(* ===== verification/LocApiV02.v ===== *)
(** location/loc_api/loc_api_v02/LocApiV02.cpp, what it does for the sessions
    of GnssTracking.v: the requests to the modem for time and distance based
    tracking with the answer each gives the adapter, and the list of supported
    messages that open() makes from the modem's answers.  The structs of the
    messages are those of LocServiceStructs.v; here are their values. *)

From stdpp Require Import list.
From S2P Require Import Prelude Runs LocClient GnssTracking.

Local Open Scope Z_scope.

Definition eQMI_LOC_SUCCESS_V02 : Z := 0.
Definition eQMI_LOC_RECURRENCE_PERIODIC_V02 : Z := 1.
Definition eQMI_LOC_ACCURACY_LOW_V02 : Z := 1.
Definition eQMI_LOC_ACCURACY_HIGH_V02 : Z := 3.
Definition eQMI_LOC_ALTITUDE_ASSUMED_IN_GNSS_SV_INFO_DISABLED_V02 : Z := 2.
Definition eQMI_LOC_DBT_DISTANCE_TYPE_STRAIGHT_LINE_V02 : Z := 1.
Definition eQMI_LOC_DBT_USAGE_NAVIGATION_V02 : Z := 1.
Definition QMILOCPOWERMODEENUMT_MIN_ENUM_VAL_V02 : Z := -2147483647.

Definition GNSS_POWER_MODE_M1 : Z := 1.
Definition GNSS_POWER_MODE_M3 : Z := 3.
Definition GNSS_POWER_MODE_M5 : Z := 5.

(** ** Time based tracking *)

Definition convertPowerMode (powerMode : Z) : Z :=
  if powerMode =? GNSS_POWER_MODE_M1 then 1
  else if powerMode =? GNSS_POWER_MODE_M2 then 2
  else if powerMode =? GNSS_POWER_MODE_M3 then 3
  else if powerMode =? GNSS_POWER_MODE_M4 then 4
  else if powerMode =? GNSS_POWER_MODE_M5 then 5
  else QMILOCPOWERMODEENUMT_MIN_ENUM_VAL_V02.

(** qmiLocStartReqMsgT_v02; an optional member is [None] when it is not valid. *)
Record start_msg := StartMsg {
  start_sessionId : Z;
  minIntermediatePositionReportInterval : option Z;
  start_minInterval : option Z;
  horizontalAccuracyLevel : option Z;
  fixRecurrence : option Z;
  configAltitudeAssumed : option Z;
  start_powerMode : option (Z * Z)     (* the mode and the time between measurements *)
}.

Definition is_background (powerMode : Z) : bool :=
  (powerMode =? GNSS_POWER_MODE_M3) || (powerMode =? GNSS_POWER_MODE_M4) || (powerMode =? GNSS_POWER_MODE_M5).

(** The request of LocApiV02::startTimeBasedTracking. *)
Definition startTimeBasedTracking_req (o : TrackingOptions) : start_msg :=
  let accuracy := eQMI_LOC_ACCURACY_HIGH_V02 in
  let '(accuracy, pm) :=
    if negb (powerMode o =? GNSS_POWER_MODE_INVALID) then
      let timeBetweenMeasurement := tbm o in
      let accuracy := if is_background (powerMode o) then eQMI_LOC_ACCURACY_LOW_V02 else accuracy in
      let timeBetweenMeasurement :=
        if powerMode o =? GNSS_POWER_MODE_M4 then minInterval o else timeBetweenMeasurement in
      (accuracy, Some (convertPowerMode (powerMode o), timeBetweenMeasurement))
    else (accuracy, None) in
  StartMsg 1 (Some (minInterval o)) (Some (minInterval o)) (Some accuracy)
    (Some eQMI_LOC_RECURRENCE_PERIODIC_V02)
    (Some eQMI_LOC_ALTITUDE_ASSUMED_IN_GNSS_SV_INFO_DISABLED_V02) pm.

(** What the adapter is told, from the result of locClientSendReq. *)
Definition sent_answer (status : locClientStatusEnumType) : Z :=
  match status with
  | eLOC_CLIENT_SUCCESS => LOCATION_ERROR_SUCCESS
  | _ => LOCATION_ERROR_GENERAL_FAILURE
  end.
Definition startTimeBasedTracking_answer := sent_answer.
(** LocApiV02::stopFix *)
Definition stopFix_answer := sent_answer.

(** ** Distance based tracking *)

(** qmiLocStartDbtReqMsgT_v02 *)
Record start_dbt_req := StartDbtReq {
  dbt_reqId : Z; dbt_minDistance : Z; maxLatency : Z; distanceType : Z; needOriginLocation : Z; usageType : Z
}.

Definition startDistanceBasedTracking_req (sessionId : Z) (o : LocationOptions) : start_dbt_req :=
  let latency := minInterval o / 1000 in
  let latency := if latency =? 0 then 1 else latency in
  StartDbtReq sessionId (minDistance o) latency eQMI_LOC_DBT_DISTANCE_TYPE_STRAIGHT_LINE_V02 0
    eQMI_LOC_DBT_USAGE_NAVIGATION_V02.

(** The result of locSyncSendReq and the status in the indication are logged;
    err keeps its first value. *)
Definition startDistanceBasedTracking_answer (status : locClientStatusEnumType) (ind_status : Z) : Z :=
  LOCATION_ERROR_SUCCESS.
Definition stopDistanceBasedTracking_answer (status : locClientStatusEnumType) (ind_status : Z) : Z :=
  LOCATION_ERROR_SUCCESS.

(** ** Supported messages *)

Definition LOC_API_ADAPTER_MESSAGE_LOCATION_BATCHING : Z := 0.
Definition LOC_API_ADAPTER_MESSAGE_ADAPTIVE_LOCATION_BATCHING : Z := 3.
Definition LOC_API_ADAPTER_MESSAGE_DISTANCE_BASE_LOCATION_BATCHING : Z := 4.
Definition LOC_API_ADAPTER_MESSAGE_UPDATE_TBF_ON_THE_FLY : Z := 5.
Definition LOC_API_ADAPTER_MESSAGE_OUTDOOR_TRIP_BATCHING : Z := 6.

Definition QMI_LOC_MASK_AON_AUTO_BATCHING_SUPPORTED_V02 : Z := 1.
Definition QMI_LOC_MASK_AON_DISTANCE_BASED_BATCHING_SUPPORTED_V02 : Z := 2.
Definition QMI_LOC_MASK_AON_UPDATE_TBF_SUPPORTED_V02 : Z := 16.
Definition QMI_LOC_MASK_AON_OUTDOOR_TRIP_BATCHING_SUPPORTED_V02 : Z := 32.

(** if (aonCapability | mask) supportedMsgList |= (1 << msg); *)
Definition add_if (aonCapability mask msg supportedMsgList : Z) : Z :=
  if negb (Z.lor aonCapability mask =? 0) then Z.lor supportedMsgList (Z.shiftl 1 msg) else supportedMsgList.

(** The part of LocApiV02::open after locClientSupportMsgCheck; the arguments
    after the list are the results of the query of the AON configuration. *)
Definition supported_with_aon (supportedMsgList : Z) (status : locClientStatusEnumType) (ind_status : Z)
    (aonCapability_valid : bool) (aonCapability : Z) : Z :=
  let messageChecker := Z.shiftl 1 LOC_API_ADAPTER_MESSAGE_LOCATION_BATCHING in
  if Z.land messageChecker supportedMsgList =? messageChecker then
    match status with
    | eLOC_CLIENT_SUCCESS =>
        if negb (ind_status =? eQMI_LOC_SUCCESS_V02) then supportedMsgList
        else if aonCapability_valid then
          let l := supportedMsgList in
          let l := add_if aonCapability QMI_LOC_MASK_AON_AUTO_BATCHING_SUPPORTED_V02
                     LOC_API_ADAPTER_MESSAGE_ADAPTIVE_LOCATION_BATCHING l in
          let l := add_if aonCapability QMI_LOC_MASK_AON_DISTANCE_BASED_BATCHING_SUPPORTED_V02
                     LOC_API_ADAPTER_MESSAGE_DISTANCE_BASE_LOCATION_BATCHING l in
          let l := add_if aonCapability QMI_LOC_MASK_AON_UPDATE_TBF_SUPPORTED_V02
                     LOC_API_ADAPTER_MESSAGE_UPDATE_TBF_ON_THE_FLY l in
          add_if aonCapability QMI_LOC_MASK_AON_OUTDOOR_TRIP_BATCHING_SUPPORTED_V02
            LOC_API_ADAPTER_MESSAGE_OUTDOOR_TRIP_BATCHING l
        else supportedMsgList
    | _ => supportedMsgList
    end
  else supportedMsgList.

(** * Theorems *)

(** The requests carry what the session asks for: its interval, a power mode
    exactly if it has one, low accuracy exactly in background modes, and in M4
    measurements as often as positions. *)
Lemma start_req_spec o :
  0 <= powerMode o <= 5 ->
  let r := startTimeBasedTracking_req o in
  start_minInterval r = Some (minInterval o)
  ∧ (horizontalAccuracyLevel r = Some eQMI_LOC_ACCURACY_LOW_V02 <-> 3 <= powerMode o)
  ∧ match start_powerMode r with
    | None => powerMode o = GNSS_POWER_MODE_INVALID
    | Some (m, t) => m = powerMode o ∧ m <> 0
                     ∧ t = (if powerMode o =? GNSS_POWER_MODE_M4 then minInterval o else tbm o)
    end.
Proof.
  destruct o as [o p t]. simpl. intros Hp.
  assert (p = 0 ∨ p = 1 ∨ p = 2 ∨ p = 3 ∨ p = 4 ∨ p = 5) as [->|[->|[->|[->|[->| ->]]]]] by lia;
    (split; [done|]; split; [split; simpl; [done || lia|done || lia]|done]).
Qed.

(** The latency of a distance based session is at least a second and never
    more than its interval, if that is at least a second. *)
Lemma dbt_latency_bounds i o :
  0 <= minInterval o ->
  let l := maxLatency (startDistanceBasedTracking_req i o) in
  1 <= l ∧ (1000 <= minInterval o -> l * 1000 <= minInterval o).
Proof.
  intros H. simpl. destruct (Z.eqb_spec (minInterval o / 1000) 0) as [E|E].
  - split; [lia|]. intros Hi. assert (1 <= minInterval o / 1000) by (apply Z.div_le_lower_bound; lia). lia.
  - assert (0 <= minInterval o / 1000) by (apply Z.div_pos; lia).
    assert (1000 * (minInterval o / 1000) <= minInterval o) by (apply Z.mul_div_le; lia). lia.
Qed.

(** Bits of the capability mask are joined with the mask, not tested: every
    optional feature is taken to be supported whatever the modem said. *)
Lemma aon_capability_not_tested l aon :
  0 <= aon -> Z.land 1 l = 1 ->
  supported_with_aon l eLOC_CLIENT_SUCCESS eQMI_LOC_SUCCESS_V02 true aon
  = supported_with_aon l eLOC_CLIENT_SUCCESS eQMI_LOC_SUCCESS_V02 true 63.
Proof.
  intros Ha Hl. unfold supported_with_aon. change (Z.shiftl 1 LOC_API_ADAPTER_MESSAGE_LOCATION_BATCHING) with 1.
  rewrite Hl. cbn [Z.eqb Pos.eqb negb]. unfold add_if.
  assert (∀ m, 0 < m -> (Z.lor aon m =? 0) = false) as H.
  { intros m Hm. apply Z.eqb_neq. intros E. apply Z.lor_eq_0_iff in E. lia. }
  by rewrite !H by done.
Qed.

(** A distance based session that the modem refused is reported as started: the
    adapter keeps it. *)
Lemma refused_distance_session_kept status ind_status :
  match run step init
    [EngineUp 4; TaskRun 0; AddClientCommand 7 (Callbacks true true true false false false false false false); TaskRun 0;
     StartTrackingCommand 7 (TrkOptions (LocOptions 28 1000 20 0 0) 0 0); TaskRun 0;
     ApiRun (startDistanceBasedTracking_answer status ind_status); TaskRun 0] with
  | Some s => map fst (mDistanceBasedTrackingSessions (ad s)) = [SessionKey 7 2]
              ∧ last (out s) = Some (OutResponse 7 2 LOCATION_ERROR_SUCCESS true)
  | None => False
  end.
Proof. vm_compute. done. Qed.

- Goal of the exercise
Up to and including the last line of the listing above, copy exactly every line from the one that contains "ApiRun (startDistanceBasedTracking_answer status" onward; leave out all others.

- Finished exercise
     ApiRun (startDistanceBasedTracking_answer status ind_status); TaskRun 0] with
  | Some s => map fst (mDistanceBasedTrackingSessions (ad s)) = [SessionKey 7 2]
              ∧ last (out s) = Some (OutResponse 7 2 LOCATION_ERROR_SUCCESS true)
  | None => False
  end.
Proof. vm_compute. done. Qed.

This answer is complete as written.